Six years after the Resistance. “My God,” I said, “I assumed she was someone I was going to be able to talk to.”
“Oh, no, Alex. She’s been dead quite a long time. Over a century, in fact.”
“What’s her connection with the project Gabe was working on?”
“Impossible to sa
y.”
“Is there anyone else who might know?”
“No one that I know of.”
I poured myself a drink, a real one, of the Mindinmist. “Tell me about Tanner. Who was she?”
“Scholar. Teacher. She’s best known for her translations of the Ashiyyurean philosopher Tulisofala. They are still available, and some authorities consider them to be definitive. She’s produced other works, but most are no longer in circulation. She was an instructor in Ashiyyurean philosophy and literature for forty standard years at several universities. Born on Khaja Luan, 1179. Married. Possibly one child.”
“That it?”
“She was a star pilot, certified for small craft. A peace activist during the war. The records also show that she served as an intelligence officer and a diplomat for the Dellacondans.”
“A peace activist and an intelligence officer.”
“That is what the records say. I don’t understand it either.”

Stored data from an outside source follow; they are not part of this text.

(** The two inner loops: [p] moves past dots, [q] to the next dot or the end.  A
    pointer into the string is what is left of it. *)
Fixpoint skip_dots (p : cstring) : cstring :=
  match p with [] => [] | ch :: p' => if ch =? dot then skip_dots p' else p end.
Fixpoint component (p : cstring) : cstring :=
  match p with [] => [] | ch :: p' => if ch =? dot then [] else ch :: component p' end.

Section path.
Context `{KinfoEnv}.

(** Every round passes over a component, so the string cannot be longer than the
    rounds. *)
Fixpoint find_loop (fuel : nat) (nodep : node_ptr) (p : cstring) : K node_ptr :=
  match fuel with
  | O => fail NoFuel
  | S fuel =>
      if nodep is Some _ then
        let p := skip_dots p in
        let name := component p in
        let q := drop (length name) p in
        if name is [] then mret nodep
        else
          '(_, n) ← node nodep;
          nodep ← (if ni_type n =? KFIO_INFO_DIR then kfio_info_lookup_node nodep name else mret None);
          find_loop fuel nodep q
      else mret None
  end.

(** The names in [fullname] are put back as they were after each look-up. *)
Definition kfio_info_find_node (topnode : node_ptr) (fullname : cstring) : K node_ptr :=
  find_loop (length fullname + 2) topnode fullname.

(** The loop of [kfio_info_node_pathname]: [cur] is an index into [buf], the
    memory at [pathname]; [None] as the index stands for [-EINVAL]. *)
Fixpoint pathname_loop (fuel : nat) (topnode nodep : node_ptr) (cur : Z) (buf : list Z) : K (option Z * list Z) :=
  match fuel with
  | O => fail NoFuel
  | S fuel =>
      if bool_decide (nodep = topnode) then mret (Some cur, buf)
      else
        '(_, n) ← node nodep;
        let sln := kfio_strlen (ni_name n) in
        let cur := cur - (sln + 1) in
        if cur <? 0 then mret (None, buf)
        else
          buf ← lift (put_bytes buf cur (ni_name n));
          buf ← lift (put_bytes buf (cur + sln) [dot]);
          pathname_loop fuel topnode (ni_parent n) cur buf
  end.

(** Returns the length and the buffer.  There are no cycles, so one round for
    every node and one to leave are enough. *)
Definition kfio_info_node_pathname (topnode nodep : node_ptr) (pathname : list Z) (len : Z) : K (Z * list Z) :=
  '(cur, buf) ← (λ s, pathname_loop (size (nodes s) + 1) topnode nodep len pathname s);
  match cur with
  | None => mret (- EINVAL, buf)
  | Some cur =>
      let sln := len - cur in
      let sln := if sln >? 0 then sln - 1 else sln in
      buf ← (if cur >? 0 then lift (put_bytes buf 0 (take (Z.to_nat sln) (drop (Z.to_nat cur) buf))) else mret buf);
      buf ← lift (put_bytes buf sln [0]);
      mret (sln, buf)
  end.

(** A list entry in the walk: the head of a directory's list or the entry of a
    node. *)
Inductive entry := HeadOf (d : node_id) | EntryOf (c : node_id).

#[global] Instance entry_eq_dec : EqDecision entry.
Proof. solve_decision. Defined.

(** The entry after [c] in the list of [d]: the head again after the last one. *)
Fixpoint after (d c : node_id) (l : list node_id) : entry :=
  match l with
  | a :: l' => if decide (a = c) then match l' with b :: _ => EntryOf b | [] => HeadOf d end else after d c l'
  | [] => HeadOf d
  end.

(** [entry->next].  A node is on the list of its parent. *)
Definition next_entry (e : entry) : K entry :=
  match e with
  | HeadOf d => l ← subnode_list (Some d); mret (match l with b :: _ => EntryOf b | [] => HeadOf d end)
  | EntryOf c =>
      '(_, n) ← node (Some c);
      match ni_parent n with
      | None => fail NullDeref
      | Some d => l ← subnode_list (Some d); mret (after d c l)
      end
  end.

(** One full name, in two writes. *)
Definition emit (dbh : kfio_info_data) (path name : cstring) : outcome kfio_info_data :=
  '(_, dbh) ← kfio_info_write dbh path;
  '(_, dbh) ← kfio_info_write dbh (name ++ [0]);
  mret dbh.

(** The loop of [kfio_info_node_walk_tree].  [path] is the array [parent_path],
    [plen] is [parent_pathlen]. *)
Fixpoint walk_loop (fuel : nat) (startnode : node_id) (parent : node_ptr) (e : entry) (path : list Z) (plen : Z)
    (dbh : kfio_info_data) : K (Z * kfio_info_data) :=
  match fuel with
  | O => fail NoFuel
  | S fuel =>
      e ← next_entry e;
      match e with
      | HeadOf d =>
          (* another list's head would be taken for a node's entry *)
          if negb (bool_decide (parent = Some d)) then fail BadPointer
          else if bool_decide (d = startnode) then mret (0, dbh)
          else
            '(p, pn) ← node parent;
            let plen := plen - (kfio_strlen (ni_name pn) + 1) in
            let plen := if plen <? 0 then 0 else plen in
            path ← lift (put_bytes path plen [0]);
            walk_loop fuel startnode (ni_parent pn) (EntryOf p) path plen dbh
      | EntryOf c =>
          '(_, n) ← node (Some c);
          if ni_type n =? KFIO_INFO_DIR then
            let new_pathlen := kfio_strlen (ni_name n) + 1 in
            if plen + new_pathlen >=? KFIO_INFO_MAX_FULLPATHLEN
            then walk_loop fuel startnode parent (EntryOf c) path plen dbh
            else
              path ← lift (put_bytes path plen (ni_name n ++ [0]));
              let plen := plen + new_pathlen in
              path ← lift (put_bytes path (plen - 1) [dot]);
              path ← lift (put_bytes path plen [0]);
              walk_loop fuel startnode (Some c) (HeadOf c) path plen dbh
          else
            dbh ← lift (emit dbh (take (Z.to_nat plen) path) (ni_name n));
            walk_loop fuel startnode parent (EntryOf c) path plen dbh
      end
  end.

Jacob rotated the image. Her eyes brushed past mine. The jawline had a tilt that almost implied arrogance. Her lips were slightly parted, revealing even white teeth (but no smile); and a forehead possibly a shade too broad concealed by thick auburn hair.
“During the war, was she on the Corsarius?”

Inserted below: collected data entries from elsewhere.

(** C12: The walk from a directory terminates and writes to the handle exactly
    what the recursion over the tree would: the full name of every leaf below the
    directory, in order, each with a terminator and each node visited once, without
    the contents of the directories whose path would not fit in 256 bytes.  When the
    directory's own path does not fit, the result is [-EINVAL]. *)
Theorem walk_tree_lists_leaves s top start r ps stack :
  kinfo_wf s → nodes s !! start = Some r → ni_type r = KFIO_INFO_DIR →
  path_to s top (Some start) ps → Forall (λ nm, nm ≠ []) ps →
  Z.of_nat (length stack) = KFIO_INFO_MAX_FULLPATHLEN →
  if decide (Z.of_nat (length (dotted ps)) <= KFIO_INFO_MAX_FULLPATHLEN - 1)
  then ∃ l, subnodes s !! start = Some l ∧ (∃ vs out, listing s (dotted ps) l vs out)
    ∧ ∀ vs out dbh, listing s (dotted ps) l vs out → data_ok dbh → db_tot_size dbh + Z.of_nat (length (concat out)) < 2 ^ 62 →
      NoDup vs ∧ ∃ dbh', kfio_info_node_walk_tree top (Some start) stack dbh s = Ok ((0, dbh'), s)
        ∧ valid_bytes dbh' = take (Z.to_nat (db_max_size dbh)) (valid_bytes dbh ++ concat out)
        ∧ db_tot_size dbh' = db_tot_size dbh + Z.of_nat (length (concat out))
  else ∀ dbh, kfio_info_node_walk_tree top (Some start) stack dbh s = Ok ((- EINVAL, dbh), s).
Proof.
  intros W E T P Ne Ls.
  destruct (node_pathname_run s top (Some start) ps stack (KFIO_INFO_MAX_FULLPATHLEN - 1) W P) as (path & Lb & R);
    [rewrite Ls; unfold KFIO_INFO_MAX_FULLPATHLEN; lia|].
  assert (∀ dbh, kfio_info_node_walk_tree top (Some start) stack dbh s
    = ('(retval, path) ← kfio_info_node_pathname top (Some start) stack (KFIO_INFO_MAX_FULLPATHLEN - 1);
       if retval <? 0 then mret (retval, dbh)
       else '(path, plen) ← lift (append_separator path retval); walk_from start path plen dbh) s) as U.
  { intros dbh. unfold kfio_info_node_walk_tree. erewrite stateful_bind_ok; [|by apply node_run]. cbv beta iota. by rewrite T. }
  destruct R as [(F & Ep & Tp)|(F & Ep)].
  - rewrite decide_True by done. destruct (wf_dir _ W start) as [l L]; [by exists r|].
    exists l. split; [done|]. split; [by apply (listing_exists s start)|]. intros vs out dbh Li K Sz.
    destruct (wf_list _ W start l L) as (_ & ND & Ch).
    pose proof (listing_visits s _ l vs out start W Li ND Ch) as V. split; [apply V|]. destruct (separator_run path ps) as (p1 & Es & P1); [by rewrite Lb|done|done|done|].
    destruct (write_all_run out dbh K Sz) as (dbh' & Ew & _ & _ & _ & Tt & Vb).
    destruct (walk_rest s start (dotted ps) l vs out W Li start [] p1 (kfio_strlen (dotted ps)) dbh dbh' L) as (n & p2 & Bn & P2 & Rd);
      [constructor|exact P1|exact Ew|].
    exists dbh'. split; [|done]. rewrite U. erewrite stateful_bind_ok; [|exact Ep]. cbv beta iota.
    rewrite (proj2 (Z.ltb_ge _ 0)) by lia. rewrite Es. erewrite stateful_bind_ok; [|done]. cbv beta iota. unfold walk_from.
    pose proof (visited_size s l vs V). replace (2 * size (nodes s) + 1)%nat with (n + S (2 * size (nodes s) - n))%nat by lia.
    etransitivity; [apply Rd|]. cbn [walk_loop app].
    erewrite stateful_bind_ok; [|apply (next_entry_run s start l []); [done|by rewrite app_nil_r]]. cbv beta iota.
    by rewrite !bool_decide_eq_true_2.
  - rewrite decide_False by lia. intros dbh. rewrite U. erewrite stateful_bind_ok; [|exact Ep]. done.
Qed.
End walk.

(** The leaves of [tree4] below its root: "ab.c.d" and "ab.d". *)
Lemma tree4_listing :
  listing tree4 [] [ab] [ab; nc; 9%positive; 7%positive]
    [[97; 98; 46; 99; 46]; [100; 0]; [97; 98; 46]; [100; 0]].
Proof.
  eapply (l_enter tree4 [] ab _ [nc; 7%positive] [nc; 9%positive; 7%positive]
            [[97; 98; 46; 99; 46]; [100; 0]; [97; 98; 46]; [100; 0]] [] [] []); try (vm_compute; reflexivity); [|constructor].
  eapply (l_enter tree4 _ nc _ [9%positive] [9%positive] [[97; 98; 46; 99; 46]; [100; 0]] [7%positive] [7%positive]
            [[97; 98; 46]; [100; 0]]); try (vm_compute; reflexivity).
  - eapply (l_leaf tree4 _ 9 (mk_node _ _ _ _ _ _ _ [100]) [] [] []); [vm_compute; reflexivity|done|constructor].
  - eapply (l_leaf tree4 _ 7 (mk_node _ _ _ _ _ _ _ [100]) [] [] []); [vm_compute; reflexivity|done|constructor].
Qed.

Lemma walk_tree_lists_leaves_witness :
  ∃ dbh', @kfio_info_node_walk_tree (Some 1%positive) (Some 1%positive) (replicate 256 0)
      (kfio_info_reset_data_handle None (replicate 16 0) 16) tree4 = Ok ((0, dbh'), tree4)
    ∧ valid_bytes dbh' = [97; 98; 46; 99; 46; 100; 0; 97; 98; 46; 100; 0].
Proof.
  destruct (@walk_tree_lists_leaves small_env small_env_laws tree4 (Some 1%positive) 1
                (mk_node None 0 KFIO_INFO_DIR 0 S_IRUGO None None UFIO_KINFO_ROOT) [] (replicate 256 0)
                (reached_wf _ tree4_reached)) as (l & L & _ & R); [by vm_compute|done|constructor|constructor|done|].
  vm_compute in L. injection L as <-.
  destruct (R _ _ (kfio_info_reset_data_handle None (replicate 16 0) 16) tree4_listing) as (_ & dbh' & E & V & _).
  - split; cbn; lia.
  - cbn. lia.
  - exists dbh'. split; [exact E|exact V].
Defined.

Pause. “There’s not much information in the general files, Alex. But I don’t think so. She seems to have been attached to Mercuriel, the Dellacondan flagship.”
“I thought Corsarius was the flagship?”
“No. Corsarius was only a frigate. Sim used it to lead his units into combat, but it wasn’t really adequate for staffing and planning functions. The Dellacondans used two different vessels for that purpose. The Mercuriel was donated to them by rebels on Toxicon midway through the war. It was especially adapted for command and control, and it was named for a Toxi volunteer who died in the Slot.”
“Do you know any more about her?”
“I believe I can give you rank, date of discharge, and so on.”
“That it?”
“There may be something else of interest.”